Sgt. Raymond C. Alcaraz, 20, of Redlands, Calif. Alcaraz was one of four 173rd Airborne Brigade Combat Team soldiers killed in Afghanistan on Aug. 31, 2010. (courtesy of U.S. Army)
(Pfc. Matthew George's hometown was spelled incorrectly in a previous version of this story. In addition, the article should have said that the four soldiers were posthumously promoted.)
BAMBERG, Germany — First Sgt. Richard Carullo was unable to hold back his emotions Monday as he remembered four of his soldiers who were killed in Afghanistan on Aug.31.
“Heaven just gained a highly skilled fire team to defend the Pearly Gates,” he said. “I will never be the same after this — they will be dearly missed.”
Staff Sgt. Vinson B. Adkinson III, 26, of Harper, Kan., Sgt. Raymond C. Alcaraz Jr., 20, of Redlands, Calif., Spc. Matthew E. George, 22, of Grantsboro, N.C.; and Spc. James A. Page, 23, of Titusville, Fla., died in Logar province of injuries sustained after their vehicle was attacked by a roadside bomb.
The soldiers were assigned to 173rd Brigade Support Battalion, 173rd Airborne Brigade Combat Team stationed in Bamberg.
Letters from the soldiers’ friends were read during the ceremony.
A hometown friend and fellow soldier wrote that Adkinson had wanted to join Special Forces and was working to become an mixed martial arts fighter because he loved the sport.
“One thing he sure loved, too, and I think everyone could agree, is that he loved himself,” Sgt. James Triplet wrote. “He truly was a great friend of mine. There wasn’t a thing we didn’t talk about together.”
Sgt. Erick Detrick said in his letter that there were too many memories of his friend Alcaraz to fit into the time he had.
“Yeah, he was short and he always posted song lyrics on his Facebook,” Detrick wrote. “He stared at himself in the mirror at the gym and would flex and always make you look at him and tell him how big he was.”
The two had just recently started talking about what they’d do when they got out of the Army.
“We made plans,” he said. “Now I have to make new ones. He had also just asked me to be the one to pin his rank on his chest when he got promoted. I was honored and proud when he asked me to do that,” Detrick said.
Pfc. John Porter remembered the first time he met George, who he described as quietly enthusiastic.
“He came up to me on a Friday in Germany and asked me if I wanted to go have a few drinks,” Porter said. “At the end of the night I carried him home — not because he was drunk, but because he was tired of walking. The whole time I carried him we both were laughing.”
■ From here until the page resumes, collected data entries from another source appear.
Lemma covered_task (T : prog S unit -> Prop) p : T p -> covered T p.
Proof. intros Hp s. exists [p]. split; [by constructor|done]. Qed.

Lemma covered_idle T p : (forall s, start p (s, []) = (s, [])) -> covered T p.
Proof. intros Hp s. exists []. split; [constructor|apply Hp]. Qed.

Lemma covered_weaken (T T' : prog S unit -> Prop) p :
  (forall q, T q -> covered T' q) -> covered T p -> covered T' p.
Proof.
  intros HT Hp s. destruct (Hp s) as (qs & Hq & ->). clear Hp.
  assert (Hc : forall c, exists rs, Forall T' rs /\ starts qs c = starts rs c).
  { induction Hq as [|q qs Hq _ IH]; intros c; [by exists []|].
    destruct (covered_at T' q c (HT q Hq)) as (r1 & H1 & E1). destruct (IH (start q c)) as (r2 & H2 & E2).
    exists (r1 ++ r2). split; [by apply Forall_app|]. by rewrite starts_cons, starts_app, <- E1, <- E2. }
  apply Hc.
Qed.

(** A program that never waits: [p] and what follows it run in one go. *)
Fixpoint instant {A : Type} (p : prog S A) : Prop :=
  match p with
  | Ret _ | Throw _ => True
  | Act f k => forall s, instant (k s)
  | _ => False
  end.

Lemma instant_bind {A B : Type} (p : prog S A) (k : A -> prog S B) :
  instant p -> (forall a, instant (k a)) -> instant (p ≫= k).
Proof. intros Hp Hk. unfold mbind, prog_mbind. induction p; cbn in *; auto. Qed.

Lemma start_instant {A : Type} (p : prog S A) (k : A -> prog S unit) s :
  instant p ->
  (exists a, start (p ≫= k) (s, []) = start (k a) (start (ignore p) (s, []))) \/
  start (p ≫= k) (s, []) = start (ignore p) (s, []).
Proof.
  unfold mbind, prog_mbind, ignore. revert s. induction p as [A a|A e|A f k' IH| | |]; intros s Hp; try done.
  - left. by exists a.
  - by right.
  - apply (IH s k (f s)), Hp.
Qed.

Lemma covered_bind {A : Type} T (p : prog S A) (k : A -> prog S unit) :
  instant p -> covered T (ignore p) -> (forall a, covered T (k a)) -> covered T (p ≫= k).
Proof.
  intros Hi Hp Hk s. destruct (Hp s) as (qs & Hq & Eq). destruct (start_instant p k s Hi) as [[a ->]| ->]; rewrite Eq.
  - destruct (covered_at T (k a) (starts qs (s, [])) (Hk a)) as (rs & Hr & ->).
    exists (qs ++ rs). split; [by apply Forall_app|by rewrite starts_app].
  - by exists qs.
Qed.

Lemma covered_pure_bind {A : Type} T (r : E A) (k : A -> prog S unit) :
  (forall a, covered T (k a)) -> covered T (pure r ≫= k).
Proof. intros Hk. apply covered_bind; [by destruct r| |done]. apply covered_idle. by destruct r. Qed.

Lemma covered_ret T : covered T (Ret tt).
Proof. by apply covered_idle. Qed.
End starts.

(** A program on a part of the state. *)
Section zoom.
Context {S T : Type} (get : T -> S) (put : S -> T -> T).
Hypothesis get_put : forall s t, get (put s t) = s.
Hypothesis put_put : forall s s' t, put s' (put s t) = put s' t.
Hypothesis put_get : forall t, put (get t) t = t.

Definition lift (t : T) (c : config S) : config T := (put (fst c) t, zoom get put <$> snd c).

Lemma start_zoom p t c : start (zoom get put p) (lift t c) = lift t (start p c).
Proof.
  destruct c as [s pool]. unfold start, lift. cbn [fst snd].
  rewrite (advance_zoom get put get_put put_put put_get), get_put.
  destruct (advance p s) as [[s' ps] p']. cbn [fst snd]. by rewrite put_put, !fmap_app, zoom_park.
Qed.

Lemma starts_zoom qs t c : starts (zoom get put <$> qs) (lift t c) = lift t (starts qs c).
Proof. revert c. induction qs as [|q qs IH]; intros c; [done|]. by rewrite fmap_cons, !starts_cons, start_zoom, IH. Qed.

Lemma covered_zoom (A : prog S unit -> Prop) (B : prog T unit -> Prop) p :
  (forall q, A q -> covered B (zoom get put q)) -> covered A p -> covered B (zoom get put p).
Proof.
  intros HAB Hp. apply (covered_weaken (fun r => exists q, A q /\ r = zoom get put q)); [by intros r (q & Hq & ->); apply HAB|].
  intros t. assert (Ht : (t, []) = lift t (get t, [])) by (unfold lift; cbn; by rewrite put_get).
  destruct (Hp (get t)) as (qs & Hq & Eq). exists (zoom get put <$> qs). split.
  - apply Forall_fmap. eapply Forall_impl; [exact Hq|]. intros q Hq'. by exists q.
  - by rewrite Ht, start_zoom, starts_zoom, Eq.
Qed.
End zoom.

(** ** Trees *)

Section trees.
Context {S : Type} (P : prog S unit -> Prop).
Notation nodes := (E (list (vnode S))).
Notation attribute := (E (jstring * attr S)).

(** All handlers of the tree, on every event, are in [P]. *)
Definition offers (t : nodes) : Prop :=
  forall ns, t = Ok ns -> Forall (fun h => forall x, P (snd h x)) (tree_handlers ns).
Definition attr_offers (a : attribute) : Prop :=
  forall kx, a = Ok kx -> Forall (fun h => forall x, P (snd h x)) (handlers [kx]).

Lemma offers_bind {A : Type} (e : E A) (f : A -> nodes) : (forall a, e = Ok a -> offers (f a)) -> offers (e ≫= f).
Proof. intros Hf. destruct e as [a|x]; [by apply Hf|by intros ns]. Qed.

Lemma tree_handlers_app (l1 l2 : list (vnode S)) : tree_handlers (l1 ++ l2) = tree_handlers l1 ++ tree_handlers l2.
Proof. unfold tree_handlers. by rewrite map_app, concat_app. Qed.

Lemma offers_frag l : Forall offers l -> offers (frag l).
Proof.
  induction 1 as [|t l Ht _ IH]; [by intros ns [= <-]|]. intros ns Hn. unfold frag in *. cbn [result_seq] in Hn.
  destruct t as [n|e]; [|done]. cbn in Hn. destruct (result_seq l) as [ls|e]; [|done]. injection Hn as <-.
  cbn [List.concat]. rewrite tree_handlers_app. apply Forall_app. split; [by apply Ht|by apply IH].
Qed.

Lemma offers_attrs (l : list attribute) a : Forall attr_offers l -> result_seq l = Ok a ->
  Forall (fun h => forall x, P (snd h x)) (handlers a).
Proof.
  intros Hl. revert a. induction Hl as [|t l Ht _ IH]; intros a Ha; cbn [result_seq] in Ha; [by injection Ha as <-|].
  destruct t as [kx|e]; [|done]. cbn in Ha. destruct (result_seq l) as [ls|e]; [|done]. injection Ha as <-.
  change (kx :: ls) with ([kx] ++ ls). rewrite handlers_app. apply Forall_app. split; [by apply Ht|by apply IH].
Qed.

Lemma offers_el tag (attrs : list attribute) kids :
  Forall attr_offers attrs -> Forall offers kids -> offers (el tag attrs kids).
Proof.
  intros Ha Hk. unfold el. apply offers_bind. intros a Ea. apply offers_bind. intros k Ek ns [= <-].
  unfold tree_handlers. cbn [map node_handlers List.concat]. rewrite app_nil_r. apply Forall_app. split.
  - by eapply offers_attrs.
  - by apply (offers_frag kids Hk).
Qed.

Lemma offers_txt s : offers (txt s).
Proof. intros ns [= <-]. constructor. Qed.
Lemma offers_none : offers none.
Proof. intros ns [= <-]. constructor. Qed.
Lemma offers_interp e : offers (interp e).
Proof. apply offers_bind. intros v _ ns [= <-]. constructor. Qed.
Lemma offers_v_if c a b : offers a -> offers b -> offers (v_if c a b).
Proof. intros Ha Hb. apply offers_bind. intros v _. by destruct (truthy v). Qed.
Lemma offers_v_for e f : (forall x, offers (f x)) -> offers (v_for e f).
Proof. intros Hf. apply offers_bind. intros v _. apply offers_frag, Forall_map, Forall_forall. intros x _. apply Hf. Qed.
Lemma offers_call f e : (forall x, offers (f x)) -> offers (e_call f e).
Proof. intros Hf. apply offers_bind. intros v _. apply Hf. Qed.

Lemma attr_at k v : attr_offers (at_ k v).
Proof. intros kx [= <-]. constructor. Qed.
Lemma attr_bind k e : attr_offers (bind_ k e).
Proof. intros kx Hk. unfold bind_ in Hk. destruct e; [|done]. injection Hk as <-. constructor. Qed.
Lemma attr_on k h : (forall x, P (h x)) -> attr_offers (on_ k h).
Proof. intros Hh kx [= <-]. by repeat constructor. Qed.
Lemma attr_model k e set : (forall x, P (set x)) -> attr_offers (model_ k e set).
Proof. intros Hs kx Hk. unfold model_ in Hk. destruct e; [|done]. injection Hk as <-. by repeat constructor. Qed.
End trees.

Create HintDb offers discriminated.
#[export] Hint Resolve offers_txt offers_none offers_interp attr_at attr_bind : offers.

(** Decompose a template; what is left are the handlers. *)
Ltac offers_step :=
  lazymatch goal with
  | |- offers _ (el _ _ _) => apply offers_el
  | |- offers _ (frag _) => apply offers_frag
  | |- offers _ (v_if _ _ _) => apply offers_v_if
  | |- offers _ (v_for _ _) => apply offers_v_for; intros
  | |- attr_offers _ (on_ _ _) => apply attr_on; intros
  | |- attr_offers _ (model_ _ _ _) => apply attr_model; intros
  | |- Forall _ [] => apply Forall_nil_2
  | |- Forall _ (_ :: _) => apply Forall_cons_2
  | |- offers _ (mbind _ _) => apply offers_bind; intros
  | |- _ => solve [auto with offers nocore]
  end.

Section form.
Context `{Platform} {S : Type} (P : prog S unit -> Prop).

Lemma offers_ActionMessage e o c : offers P (ActionMessage e o c).
Proof. unfold ActionMessage. repeat offers_step. Qed.

Lemma offers_Field l h e c t : offers P t -> offers P (Field l h e c t).
Proof. intros Ht. unfold Field. repeat first [exact Ht | offers_step]. Qed.

Lemma offers_AppSelect m set os ph after :
  (forall x, P (_ ← set x; match after with Some h => h x | None => Ret tt end)) ->
  offers P (AppSelect m set os ph after).
Proof. intros Hs. unfold AppSelect. repeat first [apply Hs | offers_step]. Qed.

Lemma offers_RetryFields r mod_ : (forall f, P (mod_ f)) -> (forall f, P (_ ← mod_ f; Ret tt)) ->
  offers P (RetryFields r mod_).
Proof.
  intros Hm Hm'. unfold RetryFields.
  repeat first [apply Hm | apply offers_Field | apply offers_AppSelect; intros; apply Hm' | offers_step].
Qed.

Lemma offers_AuthLayout t : offers P t -> offers P (AuthLayout t).
Proof. intros Ht. unfold AuthLayout. repeat first [exact Ht | offers_step]. Qed.
End form.
#[export] Hint Resolve offers_ActionMessage : offers.

(** ** The views *)

(** What no field or listener of a view writes directly: the lists its handlers load
    from the broker and the flags that disable its buttons. *)
Class Guarded (V : Type) := guarded : V -> list jsval.

#[export] Instance gate_guarded : Guarded GateView.state := fun v => [GateView.s_busy v].
#[export] Instance setup_guarded : Guarded SetupView.state := fun v => [SetupView.s_busy v].
#[export] Instance reveal_guarded : Guarded RevealView.state := fun _ => [].
#[export] Instance settings_guarded : Guarded SettingsView.state := fun v => [SettingsView.s_busy v].
#[export] Instance docs_guarded : Guarded DocsView.state := fun _ => [].
#[export] Instance enqueue_guarded : Guarded EnqueueView.state := fun _ => [].
#[export] Instance queues_guarded : Guarded QueuesView.state := fun _ => [].
#[export] Instance flows_guarded : Guarded FlowsView.state := fun _ => [].
#[export] Instance publish_guarded : Guarded PublishView.state := fun _ => [].
#[export] Instance groups_guarded : Guarded GroupsView.state := fun v => [GroupsView.s_members v].
#[export] Instance http_guarded : Guarded HttpView.state := fun v => [HttpView.s_blocked v].
#[export] Instance schedules_guarded : Guarded SchedulesView.state :=
  fun v => [SchedulesView.s_delayed v; SchedulesView.s_crons v].
#[export] Instance dlq_guarded : Guarded DlqView.state := fun v => [DlqView.s_sources v; DlqView.s_rows v; DlqView.s_topic v].
#[export] Instance overview_guarded : Guarded OverviewView.state := fun _ => [].
#[export] Instance infra_guarded : Guarded InfraView.state :=
  fun v => [InfraView.s_nodesByCell v; InfraView.s_shardsByCell v; InfraView.s_clusterByCell v].
#[export] Instance header_guarded : Guarded AppHeader.state := fun _ => [].
#[export] Instance sidebar_guarded : Guarded AppSidebar.state := fun _ => [].
#[export] Instance switcher_guarded : Guarded CellSwitcher.state := fun _ => [].

Section views.
Context `{Platform}.

(** The tasks of a component, and edits of its own state. *)
Inductive own_task {V : Type} `{!Component V, !Guarded V} : vprog V unit -> Prop :=
| own_handler p : tasks p -> own_task p
| own_edit f : (forall v, guarded (f v) = guarded v) -> own_task (upd f).

Lemma covered_upd {V : Type} `{!Component V, !Guarded V} f :
  (forall v, guarded (f v) = guarded v) -> covered own_task (upd (V:=V) f).
Proof. intros Hf. by apply covered_task, own_edit. Qed.

Lemma covered_upd_bind {V : Type} `{!Component V, !Guarded V} f (k : unit -> vprog V unit) :
  (forall v, guarded (f v) = guarded v) -> covered own_task (k tt) -> covered own_task (upd f ≫= k).
Proof. intros Hf Hk. apply covered_bind; [done|by apply covered_upd|by intros []]. Qed.

Lemma covered_eval_page {V A : Type} `{!Component V, !Guarded V} (e : panel -> V -> E A) (k : A -> vprog V unit) :
  (forall a, covered own_task (k a)) -> covered own_task (eval_page e ≫= k).
Proof.
  intros Hk. apply covered_bind; [| |done].
  - unfold eval_page. apply instant_bind; [done|]. by intros [].
  - apply covered_idle. intros s. unfold start, eval_page, ignore, mbind, prog_mbind. cbn. by destruct (e _ _).
Qed.

Lemma covered_tasks {V : Type} `{!Component V, !Guarded V} (p : vprog V unit) : tasks p -> covered own_task p.
Proof. intros Hp. by apply covered_task, own_handler. Qed.

Lemma covered_infra (p : vprog InfraView.state unit) : infra_task p -> covered own_task p.
Proof. exact (covered_tasks p). Qed.

(** A row of the overview selects its node, then shows the section. *)
Lemma covered_select_node row (k : unit -> vprog InfraView.state unit) :
  covered own_task (k tt) -> covered own_task (selectNode row ≫= k).
Proof.
  intros Hk. apply covered_bind; [| |by intros []].
  - unfold selectNode. apply instant_bind; [by destruct (e_get _ _)|done].
  - assert (He : ignore (selectNode row) = selectNode row) by (unfold selectNode; by destruct (e_get _ _)).
    rewrite He. apply covered_tasks. apply infra_select.
Qed.
End views.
Spc. David RiveraBadillo wrote that he’d given Page several nicknames.
“When I first met Page he was at [a club] in Germany,” he said. “He was standing there in a corner wearing the biggest T-shirt I have ever seen on such a tiny guy.” So RiveraBadillo took to calling Page “Vin Diesel”, “Triple H”, “The Man of Steel” and “The Hulk”.
“I would always ask him what his secret was to being so big and strong and what supplements he was taking,” he said. “If the secret was in the bag of chips he loved to eat?”
A second service in honor of the four soldiers will be held at 3 p.m. Friday in Vicenza, Italy, at the Caserma Ederle chapel, a U.S. Army Europe spokesman said.